- **Required action**
What is needed is a single figure: how many lines of the records below contain the word "Theorem".

-- Entries provided follows --

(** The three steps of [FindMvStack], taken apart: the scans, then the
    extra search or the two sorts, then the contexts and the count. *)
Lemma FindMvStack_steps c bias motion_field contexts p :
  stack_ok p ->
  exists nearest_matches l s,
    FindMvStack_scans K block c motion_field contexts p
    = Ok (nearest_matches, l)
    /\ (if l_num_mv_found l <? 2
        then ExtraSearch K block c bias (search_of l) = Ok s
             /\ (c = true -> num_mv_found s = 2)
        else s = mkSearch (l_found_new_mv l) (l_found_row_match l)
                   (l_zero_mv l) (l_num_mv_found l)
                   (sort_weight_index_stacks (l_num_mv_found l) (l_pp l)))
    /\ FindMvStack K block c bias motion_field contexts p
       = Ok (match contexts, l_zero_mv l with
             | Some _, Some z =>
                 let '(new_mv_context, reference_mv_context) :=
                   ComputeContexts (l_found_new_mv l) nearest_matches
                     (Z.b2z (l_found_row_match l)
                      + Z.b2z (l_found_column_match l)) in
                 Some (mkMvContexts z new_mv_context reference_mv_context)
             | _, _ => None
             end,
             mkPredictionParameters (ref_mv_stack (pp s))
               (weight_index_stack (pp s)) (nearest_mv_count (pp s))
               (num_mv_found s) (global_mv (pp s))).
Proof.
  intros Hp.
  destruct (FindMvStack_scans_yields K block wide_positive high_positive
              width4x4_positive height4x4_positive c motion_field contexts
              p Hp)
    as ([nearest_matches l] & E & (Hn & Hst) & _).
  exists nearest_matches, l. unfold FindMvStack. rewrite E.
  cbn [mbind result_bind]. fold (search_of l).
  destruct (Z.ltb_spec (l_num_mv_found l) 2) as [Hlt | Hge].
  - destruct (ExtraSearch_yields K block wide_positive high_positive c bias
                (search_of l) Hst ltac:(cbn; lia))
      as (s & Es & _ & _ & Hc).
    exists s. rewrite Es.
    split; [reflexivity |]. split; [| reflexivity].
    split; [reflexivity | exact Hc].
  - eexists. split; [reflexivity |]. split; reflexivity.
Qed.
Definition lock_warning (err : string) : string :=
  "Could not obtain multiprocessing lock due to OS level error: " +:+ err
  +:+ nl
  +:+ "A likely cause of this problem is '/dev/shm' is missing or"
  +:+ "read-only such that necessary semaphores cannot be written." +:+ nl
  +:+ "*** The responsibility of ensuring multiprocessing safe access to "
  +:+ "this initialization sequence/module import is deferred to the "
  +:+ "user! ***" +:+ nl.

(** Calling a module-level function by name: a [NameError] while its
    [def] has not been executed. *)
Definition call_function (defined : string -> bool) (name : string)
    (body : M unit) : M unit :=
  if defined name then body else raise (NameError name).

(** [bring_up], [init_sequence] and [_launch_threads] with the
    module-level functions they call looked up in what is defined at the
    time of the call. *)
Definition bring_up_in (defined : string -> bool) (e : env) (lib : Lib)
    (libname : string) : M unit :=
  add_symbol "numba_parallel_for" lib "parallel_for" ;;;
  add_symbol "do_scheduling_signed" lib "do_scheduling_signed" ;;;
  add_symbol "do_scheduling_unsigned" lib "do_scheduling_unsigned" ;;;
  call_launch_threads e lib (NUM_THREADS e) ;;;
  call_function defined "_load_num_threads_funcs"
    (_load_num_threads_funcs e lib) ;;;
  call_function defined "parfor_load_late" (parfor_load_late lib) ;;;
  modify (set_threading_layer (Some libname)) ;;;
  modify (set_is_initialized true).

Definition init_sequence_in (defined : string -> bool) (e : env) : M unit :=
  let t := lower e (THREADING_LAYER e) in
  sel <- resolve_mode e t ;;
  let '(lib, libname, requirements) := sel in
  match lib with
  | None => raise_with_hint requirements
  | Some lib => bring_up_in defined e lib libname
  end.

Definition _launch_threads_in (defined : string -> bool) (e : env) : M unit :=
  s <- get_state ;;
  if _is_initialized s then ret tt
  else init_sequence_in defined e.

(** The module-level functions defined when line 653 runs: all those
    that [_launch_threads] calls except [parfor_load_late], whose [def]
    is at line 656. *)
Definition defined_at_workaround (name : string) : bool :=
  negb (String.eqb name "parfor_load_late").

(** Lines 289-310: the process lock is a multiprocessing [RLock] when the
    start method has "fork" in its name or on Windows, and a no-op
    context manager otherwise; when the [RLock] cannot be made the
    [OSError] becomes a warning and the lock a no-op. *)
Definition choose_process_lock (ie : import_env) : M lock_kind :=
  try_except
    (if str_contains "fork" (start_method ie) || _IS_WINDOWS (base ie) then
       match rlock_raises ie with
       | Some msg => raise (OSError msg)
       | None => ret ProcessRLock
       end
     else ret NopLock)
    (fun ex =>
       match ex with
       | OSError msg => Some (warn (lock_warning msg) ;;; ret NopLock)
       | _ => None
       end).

-- Entries provided concluded --
-- Entries provided follows --

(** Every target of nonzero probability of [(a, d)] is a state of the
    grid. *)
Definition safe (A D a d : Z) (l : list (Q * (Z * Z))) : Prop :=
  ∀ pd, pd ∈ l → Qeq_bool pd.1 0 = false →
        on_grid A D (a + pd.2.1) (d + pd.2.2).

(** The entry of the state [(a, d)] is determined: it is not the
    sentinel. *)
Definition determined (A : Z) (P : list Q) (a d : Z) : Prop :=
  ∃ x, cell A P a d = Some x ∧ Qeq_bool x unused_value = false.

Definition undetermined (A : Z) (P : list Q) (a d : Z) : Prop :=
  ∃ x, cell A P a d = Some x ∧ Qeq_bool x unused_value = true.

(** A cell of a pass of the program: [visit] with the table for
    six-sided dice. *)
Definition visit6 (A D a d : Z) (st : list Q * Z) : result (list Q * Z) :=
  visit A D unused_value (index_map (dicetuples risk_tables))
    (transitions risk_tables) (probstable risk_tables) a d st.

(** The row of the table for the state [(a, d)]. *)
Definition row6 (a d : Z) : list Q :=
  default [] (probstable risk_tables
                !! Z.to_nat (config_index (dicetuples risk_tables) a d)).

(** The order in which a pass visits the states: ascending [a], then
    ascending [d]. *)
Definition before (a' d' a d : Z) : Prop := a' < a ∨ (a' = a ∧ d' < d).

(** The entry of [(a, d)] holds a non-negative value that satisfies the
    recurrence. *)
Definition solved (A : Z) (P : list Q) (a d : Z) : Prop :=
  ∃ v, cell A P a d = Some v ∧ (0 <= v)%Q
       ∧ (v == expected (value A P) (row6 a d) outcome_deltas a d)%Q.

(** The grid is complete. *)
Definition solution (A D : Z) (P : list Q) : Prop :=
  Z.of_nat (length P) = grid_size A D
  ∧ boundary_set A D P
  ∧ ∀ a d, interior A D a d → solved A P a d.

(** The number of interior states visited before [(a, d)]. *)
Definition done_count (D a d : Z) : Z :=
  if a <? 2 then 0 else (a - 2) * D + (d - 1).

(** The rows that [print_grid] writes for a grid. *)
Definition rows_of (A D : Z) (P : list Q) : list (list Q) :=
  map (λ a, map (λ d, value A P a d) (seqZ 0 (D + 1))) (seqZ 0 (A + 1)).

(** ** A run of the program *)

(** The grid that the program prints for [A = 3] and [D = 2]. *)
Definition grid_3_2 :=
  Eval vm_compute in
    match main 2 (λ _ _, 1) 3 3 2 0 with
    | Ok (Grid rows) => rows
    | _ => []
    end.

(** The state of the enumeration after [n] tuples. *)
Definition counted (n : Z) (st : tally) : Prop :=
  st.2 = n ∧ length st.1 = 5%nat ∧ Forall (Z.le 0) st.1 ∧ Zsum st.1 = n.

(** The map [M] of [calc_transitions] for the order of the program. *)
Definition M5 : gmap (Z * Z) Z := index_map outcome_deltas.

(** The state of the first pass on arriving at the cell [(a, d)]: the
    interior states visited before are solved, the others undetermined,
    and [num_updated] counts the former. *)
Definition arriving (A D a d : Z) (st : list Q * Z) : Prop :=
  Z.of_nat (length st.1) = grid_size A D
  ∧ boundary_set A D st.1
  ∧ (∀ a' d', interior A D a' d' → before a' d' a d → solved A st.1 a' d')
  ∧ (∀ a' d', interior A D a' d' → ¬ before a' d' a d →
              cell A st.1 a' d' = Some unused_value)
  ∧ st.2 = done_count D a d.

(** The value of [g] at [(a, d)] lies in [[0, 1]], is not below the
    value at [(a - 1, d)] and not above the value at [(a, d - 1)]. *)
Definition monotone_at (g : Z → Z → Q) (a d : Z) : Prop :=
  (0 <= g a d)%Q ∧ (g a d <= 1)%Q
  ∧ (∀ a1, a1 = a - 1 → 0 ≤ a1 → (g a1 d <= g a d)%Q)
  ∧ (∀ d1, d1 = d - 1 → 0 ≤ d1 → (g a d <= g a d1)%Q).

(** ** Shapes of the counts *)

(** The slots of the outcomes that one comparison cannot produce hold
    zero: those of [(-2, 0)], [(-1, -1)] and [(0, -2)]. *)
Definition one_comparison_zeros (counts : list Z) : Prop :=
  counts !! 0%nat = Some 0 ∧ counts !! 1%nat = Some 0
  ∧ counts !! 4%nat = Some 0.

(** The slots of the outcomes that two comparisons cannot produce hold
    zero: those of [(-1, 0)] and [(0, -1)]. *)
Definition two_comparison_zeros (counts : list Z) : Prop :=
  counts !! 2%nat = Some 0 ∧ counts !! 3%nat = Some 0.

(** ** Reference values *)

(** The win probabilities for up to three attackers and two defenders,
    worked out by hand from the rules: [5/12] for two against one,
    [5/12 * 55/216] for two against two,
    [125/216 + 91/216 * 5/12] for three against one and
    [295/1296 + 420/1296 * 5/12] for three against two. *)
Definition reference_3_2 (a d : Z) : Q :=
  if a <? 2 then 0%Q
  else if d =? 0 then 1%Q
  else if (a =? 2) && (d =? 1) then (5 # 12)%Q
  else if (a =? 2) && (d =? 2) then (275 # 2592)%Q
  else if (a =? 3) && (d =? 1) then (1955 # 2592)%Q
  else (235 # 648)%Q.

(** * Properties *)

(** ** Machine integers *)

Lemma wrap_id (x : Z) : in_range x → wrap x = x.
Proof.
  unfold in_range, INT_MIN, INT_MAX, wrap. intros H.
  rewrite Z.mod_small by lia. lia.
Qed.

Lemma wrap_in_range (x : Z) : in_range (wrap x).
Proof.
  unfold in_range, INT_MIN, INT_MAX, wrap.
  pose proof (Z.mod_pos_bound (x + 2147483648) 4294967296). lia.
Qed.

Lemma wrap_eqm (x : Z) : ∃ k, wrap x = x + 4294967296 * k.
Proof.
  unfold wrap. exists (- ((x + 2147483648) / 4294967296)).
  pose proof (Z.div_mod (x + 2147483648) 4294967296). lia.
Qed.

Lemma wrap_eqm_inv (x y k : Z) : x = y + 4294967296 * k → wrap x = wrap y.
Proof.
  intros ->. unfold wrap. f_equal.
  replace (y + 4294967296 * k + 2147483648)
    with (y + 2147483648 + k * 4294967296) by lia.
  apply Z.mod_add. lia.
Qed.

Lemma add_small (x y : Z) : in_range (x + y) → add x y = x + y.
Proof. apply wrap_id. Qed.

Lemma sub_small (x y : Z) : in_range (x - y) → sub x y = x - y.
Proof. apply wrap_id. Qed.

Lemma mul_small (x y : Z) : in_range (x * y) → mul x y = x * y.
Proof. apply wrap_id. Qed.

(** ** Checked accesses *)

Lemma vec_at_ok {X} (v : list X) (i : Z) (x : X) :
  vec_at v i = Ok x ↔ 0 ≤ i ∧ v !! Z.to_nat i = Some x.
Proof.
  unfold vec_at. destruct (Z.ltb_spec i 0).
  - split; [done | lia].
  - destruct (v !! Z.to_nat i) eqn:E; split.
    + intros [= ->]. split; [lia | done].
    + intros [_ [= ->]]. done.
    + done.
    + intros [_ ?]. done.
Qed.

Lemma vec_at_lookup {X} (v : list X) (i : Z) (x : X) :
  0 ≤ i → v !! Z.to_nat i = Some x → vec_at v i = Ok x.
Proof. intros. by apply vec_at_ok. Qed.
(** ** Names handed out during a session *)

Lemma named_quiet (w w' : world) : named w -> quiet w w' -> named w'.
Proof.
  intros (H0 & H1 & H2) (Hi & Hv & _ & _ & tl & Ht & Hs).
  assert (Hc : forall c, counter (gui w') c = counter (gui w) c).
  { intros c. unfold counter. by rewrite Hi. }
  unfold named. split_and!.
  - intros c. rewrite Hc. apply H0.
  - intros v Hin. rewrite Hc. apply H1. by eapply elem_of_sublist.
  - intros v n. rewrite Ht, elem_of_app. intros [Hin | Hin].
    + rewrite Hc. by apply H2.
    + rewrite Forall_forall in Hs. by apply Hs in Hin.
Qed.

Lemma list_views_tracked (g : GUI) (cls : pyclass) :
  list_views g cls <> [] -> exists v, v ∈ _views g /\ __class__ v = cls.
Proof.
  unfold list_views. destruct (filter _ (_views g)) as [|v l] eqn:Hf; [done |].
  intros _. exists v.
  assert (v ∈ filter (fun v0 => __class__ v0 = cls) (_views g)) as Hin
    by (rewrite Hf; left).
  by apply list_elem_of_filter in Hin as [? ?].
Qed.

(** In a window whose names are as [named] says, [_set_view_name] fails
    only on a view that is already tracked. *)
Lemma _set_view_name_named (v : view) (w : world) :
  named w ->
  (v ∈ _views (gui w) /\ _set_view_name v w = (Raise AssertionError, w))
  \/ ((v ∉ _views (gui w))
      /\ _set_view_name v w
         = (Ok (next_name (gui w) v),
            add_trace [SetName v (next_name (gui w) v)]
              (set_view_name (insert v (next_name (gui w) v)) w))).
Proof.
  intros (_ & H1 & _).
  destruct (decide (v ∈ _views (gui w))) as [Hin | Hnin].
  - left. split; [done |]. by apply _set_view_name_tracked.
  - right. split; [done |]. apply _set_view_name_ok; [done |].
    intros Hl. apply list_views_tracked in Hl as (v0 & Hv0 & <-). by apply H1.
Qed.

-- Entries provided concluded --
-- Entries provided follows --

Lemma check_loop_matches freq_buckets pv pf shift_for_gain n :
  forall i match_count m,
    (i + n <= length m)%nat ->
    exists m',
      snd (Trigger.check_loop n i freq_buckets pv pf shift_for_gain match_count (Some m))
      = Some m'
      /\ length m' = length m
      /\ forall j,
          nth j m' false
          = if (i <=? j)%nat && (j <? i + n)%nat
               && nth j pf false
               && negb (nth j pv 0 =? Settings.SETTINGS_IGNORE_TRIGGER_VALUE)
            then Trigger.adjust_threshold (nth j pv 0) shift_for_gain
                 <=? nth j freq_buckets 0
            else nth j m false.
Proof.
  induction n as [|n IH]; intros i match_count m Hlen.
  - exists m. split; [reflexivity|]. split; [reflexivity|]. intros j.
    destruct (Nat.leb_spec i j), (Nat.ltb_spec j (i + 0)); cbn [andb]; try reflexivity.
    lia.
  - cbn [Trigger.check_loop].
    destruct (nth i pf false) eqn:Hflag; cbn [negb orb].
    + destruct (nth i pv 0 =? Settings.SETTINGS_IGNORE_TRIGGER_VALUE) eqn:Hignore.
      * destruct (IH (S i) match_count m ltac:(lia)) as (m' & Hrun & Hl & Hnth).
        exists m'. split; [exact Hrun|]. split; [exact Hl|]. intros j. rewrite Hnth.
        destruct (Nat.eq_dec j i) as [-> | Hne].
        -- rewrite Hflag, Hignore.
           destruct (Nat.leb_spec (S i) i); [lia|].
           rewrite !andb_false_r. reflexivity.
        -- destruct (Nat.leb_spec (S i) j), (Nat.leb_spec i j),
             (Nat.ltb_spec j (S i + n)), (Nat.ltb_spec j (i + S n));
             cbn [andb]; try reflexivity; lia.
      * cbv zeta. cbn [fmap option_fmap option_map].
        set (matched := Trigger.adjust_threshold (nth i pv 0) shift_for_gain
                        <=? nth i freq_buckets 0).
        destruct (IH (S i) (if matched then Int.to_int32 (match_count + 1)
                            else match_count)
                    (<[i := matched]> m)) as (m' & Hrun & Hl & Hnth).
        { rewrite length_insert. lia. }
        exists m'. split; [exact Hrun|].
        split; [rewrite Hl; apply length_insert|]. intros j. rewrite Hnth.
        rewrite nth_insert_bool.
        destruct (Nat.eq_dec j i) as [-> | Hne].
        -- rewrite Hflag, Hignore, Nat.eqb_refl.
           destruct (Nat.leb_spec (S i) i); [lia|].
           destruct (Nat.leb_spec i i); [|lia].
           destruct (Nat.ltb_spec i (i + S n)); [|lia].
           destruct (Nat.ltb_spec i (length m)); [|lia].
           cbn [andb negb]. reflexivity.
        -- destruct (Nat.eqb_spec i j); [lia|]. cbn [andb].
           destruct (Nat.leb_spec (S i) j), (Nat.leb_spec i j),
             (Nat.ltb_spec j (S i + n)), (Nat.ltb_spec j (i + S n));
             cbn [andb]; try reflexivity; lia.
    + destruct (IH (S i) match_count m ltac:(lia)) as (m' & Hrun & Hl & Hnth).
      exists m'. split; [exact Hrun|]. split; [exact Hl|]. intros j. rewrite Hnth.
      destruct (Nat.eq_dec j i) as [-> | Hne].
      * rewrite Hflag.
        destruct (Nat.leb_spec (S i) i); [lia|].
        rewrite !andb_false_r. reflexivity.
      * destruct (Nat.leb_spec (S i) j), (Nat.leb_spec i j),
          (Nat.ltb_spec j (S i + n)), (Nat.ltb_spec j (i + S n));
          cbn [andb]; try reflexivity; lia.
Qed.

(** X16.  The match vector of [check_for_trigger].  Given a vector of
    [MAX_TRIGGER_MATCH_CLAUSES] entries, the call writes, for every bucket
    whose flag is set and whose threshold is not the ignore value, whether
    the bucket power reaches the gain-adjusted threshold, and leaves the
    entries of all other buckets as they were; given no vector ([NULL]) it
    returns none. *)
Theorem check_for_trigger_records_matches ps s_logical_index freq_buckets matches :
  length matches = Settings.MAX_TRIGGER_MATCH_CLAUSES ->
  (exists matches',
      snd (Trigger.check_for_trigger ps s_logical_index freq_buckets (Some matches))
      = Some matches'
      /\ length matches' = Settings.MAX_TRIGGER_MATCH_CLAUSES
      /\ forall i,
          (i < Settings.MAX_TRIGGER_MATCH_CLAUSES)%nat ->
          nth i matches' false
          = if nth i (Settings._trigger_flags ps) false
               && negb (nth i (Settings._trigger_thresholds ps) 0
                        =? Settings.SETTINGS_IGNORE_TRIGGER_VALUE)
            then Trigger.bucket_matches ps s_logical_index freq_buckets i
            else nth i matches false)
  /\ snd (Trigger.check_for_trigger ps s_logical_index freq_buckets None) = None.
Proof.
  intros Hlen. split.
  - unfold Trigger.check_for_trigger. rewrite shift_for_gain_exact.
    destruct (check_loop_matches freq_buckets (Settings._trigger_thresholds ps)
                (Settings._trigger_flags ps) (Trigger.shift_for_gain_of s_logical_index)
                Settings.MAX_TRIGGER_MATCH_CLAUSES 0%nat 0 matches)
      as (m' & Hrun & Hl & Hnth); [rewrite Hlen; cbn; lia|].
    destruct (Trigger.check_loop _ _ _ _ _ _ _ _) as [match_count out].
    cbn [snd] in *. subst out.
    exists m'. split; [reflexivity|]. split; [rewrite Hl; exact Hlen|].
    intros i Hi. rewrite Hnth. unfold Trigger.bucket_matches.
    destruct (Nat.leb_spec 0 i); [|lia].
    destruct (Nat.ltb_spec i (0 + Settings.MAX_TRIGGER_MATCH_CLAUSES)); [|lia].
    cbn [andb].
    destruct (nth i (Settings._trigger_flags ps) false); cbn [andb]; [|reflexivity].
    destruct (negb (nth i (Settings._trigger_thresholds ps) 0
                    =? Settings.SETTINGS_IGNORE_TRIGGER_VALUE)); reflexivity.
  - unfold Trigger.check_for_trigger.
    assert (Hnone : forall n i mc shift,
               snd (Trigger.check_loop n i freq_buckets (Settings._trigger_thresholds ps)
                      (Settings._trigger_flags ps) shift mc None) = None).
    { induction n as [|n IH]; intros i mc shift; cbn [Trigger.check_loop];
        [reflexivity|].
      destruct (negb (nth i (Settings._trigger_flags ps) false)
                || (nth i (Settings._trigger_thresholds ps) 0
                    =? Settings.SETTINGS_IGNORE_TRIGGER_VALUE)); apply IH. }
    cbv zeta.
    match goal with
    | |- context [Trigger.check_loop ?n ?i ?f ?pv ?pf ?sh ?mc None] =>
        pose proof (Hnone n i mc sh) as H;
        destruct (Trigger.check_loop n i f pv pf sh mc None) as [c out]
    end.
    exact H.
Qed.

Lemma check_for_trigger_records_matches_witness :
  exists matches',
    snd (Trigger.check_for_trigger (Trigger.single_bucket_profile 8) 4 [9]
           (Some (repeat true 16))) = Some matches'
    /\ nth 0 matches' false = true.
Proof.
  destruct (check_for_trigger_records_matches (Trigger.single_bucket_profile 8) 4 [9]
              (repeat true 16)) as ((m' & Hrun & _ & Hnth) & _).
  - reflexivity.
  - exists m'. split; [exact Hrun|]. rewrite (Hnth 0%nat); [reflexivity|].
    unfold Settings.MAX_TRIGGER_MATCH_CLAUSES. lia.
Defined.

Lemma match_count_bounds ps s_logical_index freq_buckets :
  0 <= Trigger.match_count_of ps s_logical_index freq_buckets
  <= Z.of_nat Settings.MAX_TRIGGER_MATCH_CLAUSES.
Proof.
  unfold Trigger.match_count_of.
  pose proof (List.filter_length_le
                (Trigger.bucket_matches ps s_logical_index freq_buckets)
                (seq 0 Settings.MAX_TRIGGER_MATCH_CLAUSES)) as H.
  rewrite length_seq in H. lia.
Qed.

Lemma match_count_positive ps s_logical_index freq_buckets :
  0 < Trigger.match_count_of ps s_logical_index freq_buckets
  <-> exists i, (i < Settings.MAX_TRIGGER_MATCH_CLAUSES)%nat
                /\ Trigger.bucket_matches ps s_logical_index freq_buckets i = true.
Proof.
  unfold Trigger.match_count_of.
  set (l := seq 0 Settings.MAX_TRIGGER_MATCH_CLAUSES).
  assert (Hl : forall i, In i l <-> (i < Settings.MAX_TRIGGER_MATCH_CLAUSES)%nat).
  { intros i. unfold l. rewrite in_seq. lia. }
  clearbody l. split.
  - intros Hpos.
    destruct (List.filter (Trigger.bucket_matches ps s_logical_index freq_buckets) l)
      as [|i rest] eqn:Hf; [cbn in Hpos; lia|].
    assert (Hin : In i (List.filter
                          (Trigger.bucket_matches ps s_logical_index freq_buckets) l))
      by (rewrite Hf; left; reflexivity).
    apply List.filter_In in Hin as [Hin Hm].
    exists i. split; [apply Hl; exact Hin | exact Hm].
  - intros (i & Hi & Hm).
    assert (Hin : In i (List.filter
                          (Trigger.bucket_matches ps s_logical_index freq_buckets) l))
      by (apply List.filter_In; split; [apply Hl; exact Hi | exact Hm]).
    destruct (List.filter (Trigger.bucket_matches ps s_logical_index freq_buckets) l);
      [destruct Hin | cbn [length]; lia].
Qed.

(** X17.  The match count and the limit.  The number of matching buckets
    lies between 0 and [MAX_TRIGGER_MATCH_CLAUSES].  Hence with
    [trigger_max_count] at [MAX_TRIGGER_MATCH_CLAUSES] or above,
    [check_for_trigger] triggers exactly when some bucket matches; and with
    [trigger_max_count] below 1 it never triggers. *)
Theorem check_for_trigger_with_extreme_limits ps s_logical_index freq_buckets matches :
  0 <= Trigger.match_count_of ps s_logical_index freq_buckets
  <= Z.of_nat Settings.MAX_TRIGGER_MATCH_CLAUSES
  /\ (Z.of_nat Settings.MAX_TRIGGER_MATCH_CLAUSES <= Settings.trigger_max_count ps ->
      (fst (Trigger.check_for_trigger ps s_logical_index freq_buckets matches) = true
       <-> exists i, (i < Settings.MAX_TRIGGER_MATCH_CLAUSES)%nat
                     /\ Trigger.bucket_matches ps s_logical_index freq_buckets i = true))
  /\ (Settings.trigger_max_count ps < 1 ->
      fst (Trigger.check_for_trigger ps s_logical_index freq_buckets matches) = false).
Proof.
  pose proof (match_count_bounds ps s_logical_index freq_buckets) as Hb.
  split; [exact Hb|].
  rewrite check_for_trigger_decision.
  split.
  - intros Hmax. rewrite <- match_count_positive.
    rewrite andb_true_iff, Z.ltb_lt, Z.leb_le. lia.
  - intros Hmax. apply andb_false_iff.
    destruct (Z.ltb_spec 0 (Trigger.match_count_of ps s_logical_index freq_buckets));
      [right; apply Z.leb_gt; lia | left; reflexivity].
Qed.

-- Entries provided concluded --

- **Task result**
2